** Opening Data to examine block **

Lemma send_net_sends m s : fits Net m -> exists s', send_net m s = Ok s' /\ parts s' = parts s ++ net_parts m.
Proof.
  destruct object_sizes as (_ & _ & Hz3 & Hz4 & _). destruct m as [| |t block|node|t]; cbn [fits]; try done; intros Hf; cbn [send_net net_parts]; unfold send_block, send_term_ack.
  - destruct (send_struct_sends EPRUpdateBuffer (mkEPRUpdateBufferMsg t) ZMQ_SNDMORE s) as (s1 & -> & Hp1); [apply Hz3|done|]. simpl.
    destruct (send_part_sends block _ 0 s1 eq_refl) as (s2 & -> & Hp2); [apply Hf|]. exists s2. split; [done|]. by apply (send_two s s1).
  - by apply (send_struct_sends EPRTerminateACK (mkPRTerminateAckMsg node) 0).
  - apply send_enum_sends.
Qed.

Lemma send_update_sends m s mem :
  fits Update m ->
  send_update m s mem = Fault BadAlloc \/
  exists s' mem' p, send_update m s mem = Ok (s', mem') /\ parts s' = parts s ++ parts_of Update m p /\ is_i64 p /\
    match buffer_of Update m with Some b => mem !! p = None /\ mem' = <[p := b]> mem | None => mem' = mem end.
Proof.
  destruct object_sizes as (_ & _ & _ & _ & _ & _ & Hz7 & Hz8). destruct m as [m delta|t b|t]; cbn [fits send_update parts_of buffer_of]; unfold send_log, send_buffer; intros Hf.
  - right. destruct (send_struct_sends EPUpdateLog m ZMQ_SNDMORE s) as (s1 & -> & Hp1); [apply Hz8|done|]. simpl.
    destruct (send_part_sends delta _ 0 s1 eq_refl) as (s2 & -> & Hp2); [apply Hf|]. exists s2, mem, 0.
    split; [done|]. split; [by apply (send_two s s1)|done].
  - destruct (new_address mem) as [p|] eqn:Ha; [right|by left]. apply new_address_free in Ha as [Hfree Hp].
    destruct (send_struct_sends EPUpdateBuffer (mkPUpdateBufferMsg t p) 0 s) as (s1 & -> & Hp1); [apply Hz7|done|].
    by exists s1, (<[p := b]> mem), p.
  - right. destruct (send_enum_sends t s) as (s1 & -> & Hp1). by exists s1, mem, 0.
Qed.

Lemma send_internal_sends m s mem :
  fits Internal m ->
  send_internal m s mem = Fault BadAlloc \/
  exists s' mem' p, send_internal m s mem = Ok (s', mem') /\ parts s' = parts s ++ parts_of Internal m p /\ is_i64 p /\
    match buffer_of Internal m with Some b => mem !! p = None /\ mem' = <[p := b]> mem | None => mem' = mem end.
Proof.
  destruct object_sizes as (_ & _ & _ & _ & _ & Hz6 & _). destruct m as [t b|t]; cbn [fits send_internal parts_of buffer_of]; unfold send_my_updates; intros Hf.
  - destruct (new_address mem) as [p|] eqn:Ha; [right|by left]. apply new_address_free in Ha as [Hfree Hp].
    destruct (send_struct_sends EMyUpdates (mkMyUpdatesMsg t p) 0 s) as (s1 & -> & Hp1); [apply Hz6|done|].
    by exists s1, (<[p := b]> mem), p.
  - right. destruct (send_enum_sends t s) as (s1 & -> & Hp1). by exists s1, mem, 0.
Qed.

(** ** Receiving *)

Lemma recv_first_reads {A} `{Enum A} s b more q t :
  parts s = (b, more) :: q -> 0 < Z.of_nat (length b) < 2147483648 -> member_enum b 0 = Ok t ->
  exists s', recv_first (A := A) s = Ok (Z.of_nat (length b), b, t, s') /\ parts s' = q.
Proof.
  intros Hp Hb Ht. unfold recv_first. destruct (RecvMsg_receives s false b more q Hp) as (s' & -> & Hq); [lia|].
  cbn [mbind res_bind default from_option id]. unfold CHECK. rewrite (proj2 (Z.ltb_lt _ _)) by lia. cbn [mbind res_bind].
  rewrite Ht. by exists s'.
Qed.

Lemma recv_second_reads s b more q :
  parts s = (b, more) :: q -> Z.of_nat (length b) < 2147483648 -> exists s', recv_second s = Ok (b, s') /\ parts s' = q.
Proof.
  intros Hp Hb. unfold recv_second. destruct (RecvMsg_receives s false b more q Hp Hb) as (s' & -> & Hq). by exists s'.
Qed.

** Closing Data to examine block **

- Problem to solve -
For the word "split", state the number of lines in the listing that contain it and nothing further.

- Solution to the problem -
2